- Directed by: Jake Williams
- Written by: Jake Williams
- Produced by: Dan Bell Nicholas Novak John Shaw Darren Mercer
- Narrated by: Jake Williams
- Edited by: Zachary Rezowalli Derek Russell
- Music by: Matthew Jordan Leeds
- Production company: Bright Sun Films
- Distributed by: MPX | Motion Picture Exchange Gravitas Ventures
- Release dates: November 7, 2020 (NOFF); July 6, 2021;
- Running time: 78 minutes
- Countries: United States Canada
- Language: English

= Closed for Storm =

2020 documentary film

Closed for Storm is a 2020 documentary film by Canadian YouTube creator Jake Williams of Bright Sun Films. It focuses on Six Flags New Orleans, a Louisiana amusement park that has been abandoned since it was flooded during Hurricane Katrina in 2005.

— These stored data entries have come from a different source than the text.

Section Alphabetical.
Context `{!ConsistentComparator localeCompare}.

Lemma isort_lessTitle_ordered O ys :
  StronglySorted (fun x y => localeCompare (titleOf O x) (titleOf O y) <= 0)
    (isort (lessTitle O) ys).
Proof.
  eapply StronglySorted_impl_elem; [|apply isort_ordered].
  - intros x y _ _ Hxy. cbv beta in Hxy. unfold lessTitle in Hxy. apply Z.ltb_ge in Hxy.
    destruct (Z.le_gt_cases (localeCompare (titleOf O x) (titleOf O y)) 0) as [H|H];
      [exact H|].
    apply Z.lt_gt, (cmp_gt_lt localeCompare) in H. lia.
  - intros a. unfold lessTitle. rewrite cmp_refl. reflexivity.
  - intros a b c. unfold lessTitle. rewrite !Z.ltb_lt. apply cmp_trans_lt.
Qed.

Lemma isort_lessTitle_stable O x ys :
  filter (fun l => localeCompare (titleOf O x) (titleOf O l) = 0) (isort (lessTitle O) ys) =
  filter (fun l => localeCompare (titleOf O x) (titleOf O l) = 0) ys.
Proof.
  apply isort_stable.
  - intros a. unfold lessTitle. rewrite cmp_refl. reflexivity.
  - intros a b c. unfold lessTitle. rewrite !Z.ltb_lt. apply cmp_trans_lt.
  - intros a z c Ha Hz. unfold lessTitle. apply cmp_eq_ltb; [apply _|].
    eapply cmp_trans_eq; [apply cmp_sym, Ha|exact Hz].
Qed.

End Alphabetical.
End SortClaims.

(** ** Salary parsing, the salary range and the sort options *)

Section SalaryClaims.
Context {L : Locale}.

Lemma decimal_strip s : decimal (leading_digits (strip_non_digits s)) = spec_digits s 0.
Proof.
  unfold decimal. generalize 0. induction s as [|c s IH]; intros acc; simpl.
  - reflexivity.
  - destruct (is_digit c) eqn:Hc; simpl; [rewrite Hc; simpl|]; apply IH.
Qed.

Lemma spec_digits_nonneg s : forall acc, 0 <= acc -> 0 <= spec_digits s acc.
Proof.
  induction s as [|c s IH]; intros acc Hacc; simpl; [exact Hacc|].
  apply IH. destruct (is_digit c) eqn:Hc; [|exact Hacc].
  unfold is_digit in Hc. apply andb_true_iff in Hc as [Hc _].
  apply Z.leb_le in Hc. unfold digit_value. lia.
Qed.

Lemma leading_digits_strip s :
  strip_non_digits s <> EmptyString -> leading_digits (strip_non_digits s) <> [].
Proof.
  intros Hs Hnil. by apply strip_non_digits_digits in Hnil.
Qed.

Lemma sortedBy_stable `{!ConsistentComparator localeCompare} sortOption O x ys :
  filter (sameKey sortOption O x) (sortedBy sortOption O ys) =
  filter (sameKey sortOption O x) ys.
Proof.
  destruct (String.eqb sortOption "alphabetical") eqn:H1.
  - assert (Hiff : forall l, sameKey sortOption O x l <->
                     localeCompare (titleOf O x) (titleOf O l) = 0)
      by (intros l; unfold sameKey; by rewrite H1).
    rewrite !(list_filter_iff _ _ _ Hiff). unfold sortedBy. rewrite H1.
    apply isort_lessTitle_stable.
  - assert (Hiff : forall l, sameKey sortOption O x l <-> salaryOf O x = salaryOf O l)
      by (intros l; unfold sameKey; by rewrite H1).
    rewrite !(list_filter_iff _ _ _ Hiff). unfold sortedBy. rewrite H1.
    destruct (String.eqb sortOption "salary-high-low");
      [apply isort_lessHighLow_stable; congruence|].
    destruct (String.eqb sortOption "salary-low-high");
      [apply isort_lessLowHigh_stable; congruence|reflexivity].
Qed.

(** C2 (amended). Salary sorts: on the documented input domain, when no
    filtered job has a salary that parses to NaN, the output for
    'salary-high-low' is ordered descending and the output for
    'salary-low-high' ascending by the parsed salary, and in both the jobs
    with one parsed salary keep their filtered order.  The key is the
    value [parsedSalary] that the salary filter compares with the range,
    and a missing salary has key 0. *)
Theorem salary_sorts_ordered_and_stable h jobs xs filters searchQuery :
  arrays h !! jobs = Some xs -> typed_jobs (objects h) xs ->
  Forall (fun l => salaryOf (objects h) l <> NaN)
    (passing (objects h) (filterStages filters searchQuery) xs) ->
  (exists ys,
     yields (applyFiltersAndSort jobs filters searchQuery "salary-high-low") h ys /\
     StronglySorted
       (fun x y => js_ge (salaryOf (objects h) x) (salaryOf (objects h) y) = true) ys /\
     forall k,
       filter (fun l => salaryOf (objects h) l = k) ys =
       filter (fun l => salaryOf (objects h) l = k)
         (passing (objects h) (filterStages filters searchQuery) xs)) /\
  (exists ys,
     yields (applyFiltersAndSort jobs filters searchQuery "salary-low-high") h ys /\
     StronglySorted
       (fun x y => js_le (salaryOf (objects h) x) (salaryOf (objects h) y) = true) ys /\
     forall k,
       filter (fun l => salaryOf (objects h) l = k) ys =
       filter (fun l => salaryOf (objects h) l = k)
         (passing (objects h) (filterStages filters searchQuery) xs)) /\
  (forall job minSalary maxSalary,
     salaryPredicate minSalary maxSalary job =
     Val (js_ge (parsedSalary job) (Fin minSalary) &&
          js_le (parsedSalary job) (Fin maxSalary))) /\
  (forall job, Job.salary job = None -> parsedSalary job = Fin 0).
Proof.
  intros Hjobs Hty Hnum. repeat split.
  - eexists. split; [by apply applyFiltersAndSort_yields|].
    change (sortedBy "salary-high-low" (objects h) ?ys)
      with (isort (lessHighLow (objects h)) ys).
    split; [by apply isort_lessHighLow_ordered|].
    intros k. apply isort_lessHighLow_stable. congruence.
  - eexists. split; [by apply applyFiltersAndSort_yields|].
    change (sortedBy "salary-low-high" (objects h) ?ys)
      with (isort (lessLowHigh (objects h)) ys).
    split; [by apply isort_lessLowHigh_ordered|].
    intros k. apply isort_lessLowHigh_stable. congruence.
  - intros job Hnone. unfold parsedSalary. by rewrite Hnone.
Qed.

(** C3 (amended). Salary parsing: an absent or empty salary is 0; a salary
    with at least one digit parses to a number, which is the integer that
    its digits, all other characters stripped, spell in decimal whenever
    that integer is below 2^53 ("$90,000" is 90000, "90k-120k" is 90120);
    a non-empty salary without a digit is NaN, not 0.  The salary filter
    and both salary comparators use this value. *)
Theorem parsedSalary_rule (job : Job.t) :
  (Job.salary job = None \/ Job.salary job = Some ""%string ->
   parsedSalary job = Fin 0) /\
  (forall s, Job.salary job = Some s -> strip_non_digits s <> ""%string ->
     parsedSalary job <> NaN /\
     (spec_parsedSalary job < 2 ^ 53 -> parsedSalary job = Fin (spec_parsedSalary job))) /\
  (forall s, Job.salary job = Some s -> s <> ""%string ->
     strip_non_digits s = ""%string -> parsedSalary job = NaN) /\
  parsedSalary (withSalary "" (Some "$90,000"%string)) = Fin 90000 /\
  parsedSalary (withSalary "" (Some "90k-120k"%string)) = Fin 90120 /\
  (forall minSalary maxSalary,
     salaryPredicate minSalary maxSalary job =
     Val (js_ge (parsedSalary job) (Fin minSalary) &&
          js_le (parsedSalary job) (Fin maxSalary))) /\
  (forall other,
     bySalaryHighLow job other = Val (js_sub (parsedSalary other) (parsedSalary job)) /\
     bySalaryLowHigh job other = Val (js_sub (parsedSalary job) (parsedSalary other))).
Proof.
  split; [|split; [|split; [|repeat split]]].
  - unfold parsedSalary. by intros [-> | ->].
  - intros s Hs Hdigits. unfold parsedSalary, spec_parsedSalary. rewrite Hs.
    assert (Htruthy : truthy s = true).
    { destruct s; [|reflexivity]. by contradict Hdigits. }
    rewrite Htruthy, parseInt_digits by (by apply leading_digits_strip).
    rewrite decimal_strip. split.
    + destruct (to_double_nonneg (spec_digits s 0)) as [-> | (v & -> & _)];
        [by apply spec_digits_nonneg|discriminate..].
    + intros Hsmall. unfold to_double. by apply Z.ltb_lt in Hsmall as ->.
  - intros s Hs Hne Hnone. unfold parsedSalary. rewrite Hs.
    destruct s; [done|]. simpl truthy. cbv iota. rewrite Hnone. reflexivity.
Qed.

The film was officially announced on January 17, 2020, in a video posted by Williams called "My Documentary Announcement." In July 2020, Williams previewed new clips of Closed for Storm on a podcast called Factual America. The documentary premiered at the New Orleans Film Festival on November 7, 2020. The film was released on streaming platforms in July 2021. The title of the film was based on the last message ever written on the main entrance sign to Six Flags New Orleans, in preparation for Hurricane Katrina in late-August 2005.